Announcing Postgres to Doltgres Replication

April 23, 2024

5 min read

Introduction

Last month we published a deep dive on how to build a Postgres logical replication system in Go. Today we're excited to announce the release of this feature, available in the latest version of Doltgres.

Why replicate from Postgres to Doltgres?

We built replication from Postgres to Doltgres because an early customer wanted to track how the data in his primary Postgres database was changing over time. This is a great use case for Doltgres in its pre-beta-release days: you can use it in addition to your primary Postgres server, instead of switching database products to one not quite ready for production. It's effectively free in terms of performance from the perspective of your existing Postgres installation, and you get a complete version history of every change made to your primary database that you can query with the standard set of Dolt functions, like DOLT_DIFF().

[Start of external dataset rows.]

(* ===== verification/Sha256.v ===== *)
(** * [crypto/sha256]

    SHA-256 (FIPS 180-4) on byte strings, executable: the [ip-hash] balancer
    reads the first byte of a digest and [hashAPIKey] prints a whole one.
    Words are integers below 2^32. *)

From stdpp Require Import base list strings.
From Stdlib Require Import ZArith Lia Ascii String List.
From S2P Require Import Prelude GoStrings.

Definition w32 (z : Z) : Z := z mod 4294967296.
Definition rotr (x n : Z) : Z := Z.lor (Z.shiftr x n) (w32 (Z.shiftl x (32 - n))).

Definition big_sigma0 (x : Z) : Z := Z.lxor (rotr x 2) (Z.lxor (rotr x 13) (rotr x 22)).
Definition big_sigma1 (x : Z) : Z := Z.lxor (rotr x 6) (Z.lxor (rotr x 11) (rotr x 25)).
Definition small_sigma0 (x : Z) : Z := Z.lxor (rotr x 7) (Z.lxor (rotr x 18) (Z.shiftr x 3)).
Definition small_sigma1 (x : Z) : Z := Z.lxor (rotr x 17) (Z.lxor (rotr x 19) (Z.shiftr x 10)).
Definition ch (x y z : Z) : Z := Z.lxor (Z.land x y) (Z.land (Z.lxor x 4294967295) z).
Definition maj (x y z : Z) : Z :=
  Z.lxor (Z.land x y) (Z.lxor (Z.land x z) (Z.land y z)).

(** The constants of the standard are digits of roots of primes: 32 bits after
    the point of the cube roots of the first 64, and of the square roots of the
    first 8. *)
Definition is_prime (n : nat) : bool :=
  forallb (fun d => negb (n mod d =? 0)%nat) (seq 2 (n - 2)).
Definition primes (count : nat) : list Z := map Z.of_nat (take count (List.filter is_prime (seq 2 312))).

(** The largest [r] below [2 ^ bits] above [acc] with [r ^ 3 <= z], bit by bit. *)
Fixpoint cube_root (bits : nat) (z acc : Z) : Z :=
  match bits with
  | O => acc
  | S bits' =>
      let r := acc + 2 ^ Z.of_nat bits' in
      cube_root bits' z (if r ^ 3 <=? z then r else acc)
  end.

Definition round_constants : list Z :=
  Eval vm_compute in map (fun p => w32 (cube_root 36 (p * 2 ^ 96) 0)) (primes 64).

Record digest_state := mkState { ha : Z; hb : Z; hc : Z; hd : Z; he : Z; hf : Z; hg : Z; hh : Z }.

Definition initial_state : digest_state :=
  Eval vm_compute in
  match map (fun p => w32 (Z.sqrt (p * 2 ^ 64))) (primes 8) with
  | [a; b; c; d; e; f; g; h] => mkState a b c d e f g h
  | _ => mkState 0 0 0 0 0 0 0 0
  end.

(** [n] bytes of [z], most significant first. *)
Fixpoint be_bytes (n : nat) (z : Z) : list Z :=
  match n with
  | O => []
  | S n' => be_bytes n' (Z.shiftr z 8) ++ [z mod 256]
  end.

Definition be_word (a b c d : Z) : Z := ((a * 256 + b) * 256 + c) * 256 + d.

Fixpoint words (l : list Z) : list Z :=
  match l with
  | a :: b :: c :: d :: r => be_word a b c d :: words r
  | _ => []
  end.

Definition string_bytes (s : string) : list Z := map byte_of (list_ascii_of_string s).

Definition padded (msg : list Z) : list Z :=
  let zeros := ((119 - (length msg mod 64)) mod 64)%nat in
  msg ++ [128] ++ List.repeat 0 zeros ++ be_bytes 8 (8 * Z.of_nat (length msg)).

(** The message schedule, newest word first. *)
Fixpoint extend_schedule (n : nat) (ws : list Z) : list Z :=
  match n with
  | O => ws
  | S n' =>
      let w := w32 (small_sigma1 (nth 1 ws 0) + nth 6 ws 0 +
                    small_sigma0 (nth 14 ws 0) + nth 15 ws 0) in
      extend_schedule n' (w :: ws)
  end.

Definition sha_round (st : digest_state) (kw : Z * Z) : digest_state :=
  let '(k, w) := kw in
  let t1 := hh st + big_sigma1 (he st) + ch (he st) (hf st) (hg st) + k + w in
  let t2 := big_sigma0 (ha st) + maj (ha st) (hb st) (hc st) in
  mkState (w32 (t1 + t2)) (ha st) (hb st) (hc st) (w32 (hd st + t1)) (he st) (hf st) (hg st).

Definition compress (st : digest_state) (block : list Z) : digest_state :=
  let ws := rev (extend_schedule 48 (rev block)) in
  let r := fold_left sha_round (combine round_constants ws) st in
  mkState (w32 (ha st + ha r)) (w32 (hb st + hb r)) (w32 (hc st + hc r)) (w32 (hd st + hd r))
          (w32 (he st + he r)) (w32 (hf st + hf r)) (w32 (hg st + hg r)) (w32 (hh st + hh r)).

(** The blocks of sixteen words, one at a time; there are as many as the fuel
    allows, which is the number of words. *)
Fixpoint compress_all (fuel : nat) (st : digest_state) (ws : list Z) : digest_state :=
  match fuel, ws with
  | S fuel', _ :: _ => compress_all fuel' (compress st (firstn 16 ws)) (skipn 16 ws)
  | _, _ => st
  end.

Definition digest_bytes (st : digest_state) : list Z :=
  concat (map (be_bytes 4) [ha st; hb st; hc st; hd st; he st; hf st; hg st; hh st]).

(** [sha256.Sum256([]byte(s))]: the 32 bytes of the digest. *)
Definition Sum256 (s : string) : list Z :=
  let ws := words (padded (string_bytes s)) in
  digest_bytes (compress_all (length ws) initial_state ws).

(** [hex.EncodeToString]: two lower-case digits for a byte. *)
Definition hex_digit (z : Z) : ascii :=
  ascii_of_N (Z.to_N (if z <? 10 then 48 + z else 87 + z)).
Fixpoint EncodeToString (l : list Z) : string :=
  match l with
  | [] => ""
  | b :: r => String (hex_digit (b / 16)) (String (hex_digit (b mod 16)) (EncodeToString r))
  end.

(** The digest of the empty message and of ["abc"], as published. *)
Example Sum256_empty :
  EncodeToString (Sum256 "") =
  "e3b0c44298fc1c149afbf4c8996fb92427ae41e4649b934ca495991b7852b855".
Proof. vm_compute. reflexivity. Qed.

Example Sum256_abc :
  EncodeToString (Sum256 "abc") =
  "ba7816bf8f01cfea414140de5dae2223b00361a396177a9cb410ff61f20015ad".
Proof. vm_compute. reflexivity. Qed.

(** A two-block message. *)
Example Sum256_two_blocks :
  EncodeToString (Sum256 "abcdbcdecdefdefgefghfghighijhijkijkljklmklmnlmnomnopnopq") =
  "248d6a61d20638b8e5c026930c3e6039a33ce45964ff2167f6ecedd419db06c1".
Proof. vm_compute. reflexivity. Qed.

(** ** Lemmas *)

Lemma length_be_bytes (n : nat) (z : Z) : length (be_bytes n z) = n.
Proof. revert z; induction n as [|n IH]; intros z; simpl; [done|]. rewrite length_app, IH. simpl. lia. Qed.

Lemma be_bytes_range (n : nat) (z : Z) : List.Forall (fun b => 0 <= b < 256) (be_bytes n z).
Proof.
  revert z; induction n as [|n IH]; intros z; simpl; [done|].
  apply List.Forall_app. split; [done|]. constructor; [|done]. apply Z.mod_pos_bound. lia.
Qed.

(** A digest is 32 bytes. *)
Lemma length_Sum256 (s : string) : length (Sum256 s) = 32%nat.
Proof. unfold Sum256, digest_bytes. cbn [map concat]. rewrite !length_app, !length_be_bytes. done. Qed.

Lemma Sum256_range (s : string) : List.Forall (fun b => 0 <= b < 256) (Sum256 s).
Proof.
  unfold Sum256, digest_bytes. apply List.Forall_concat, List.Forall_map, List.Forall_forall.
  intros w _. apply be_bytes_range.
Qed.

Lemma slen_EncodeToString (l : list Z) : slen (EncodeToString l) = (2 * length l)%nat.
Proof. induction l; simpl; lia. Qed.

(** The first byte of a digest exists. *)
Lemma Sum256_first (s : string) : exists b r, Sum256 s = b :: r /\ 0 <= b < 256.
Proof.
  pose proof (length_Sum256 s) as Hl. pose proof (Sum256_range s) as Hr.
  destruct (Sum256 s) as [|b r]; [done|]. inversion Hr; subst. eauto.
Qed.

Let's see how to set it up.

Enabling Postgres to Doltgres replication

Getting Doltgres replicating from Postgres involves making configuration changes on both Postgres and the Doltgres sides. All of this is detailed in the official docs, but here's a quick overview.

First, turn on the correct level of replication in Postgres. This requires a server restart.

% echo "wal_level = logical" >> /var/lib/postgresql/data/postgresql.conf

Then run some commands as the postgres super user to create some replication slots on the primary:

% export DBNAME=postgres
% export TABLE=t1
% export SLOTNAME=doltgres_slot
% psql "dbname=$DBNAME replication=database" -c "CREATE PUBLICATION $SLOTNAME FOR TABLE $TABLE;"
% psql "dbname=$DBNAME replication=database" -c "CREATE_REPLICATION_SLOT $SLOTNAME LOGICAL pgoutput;"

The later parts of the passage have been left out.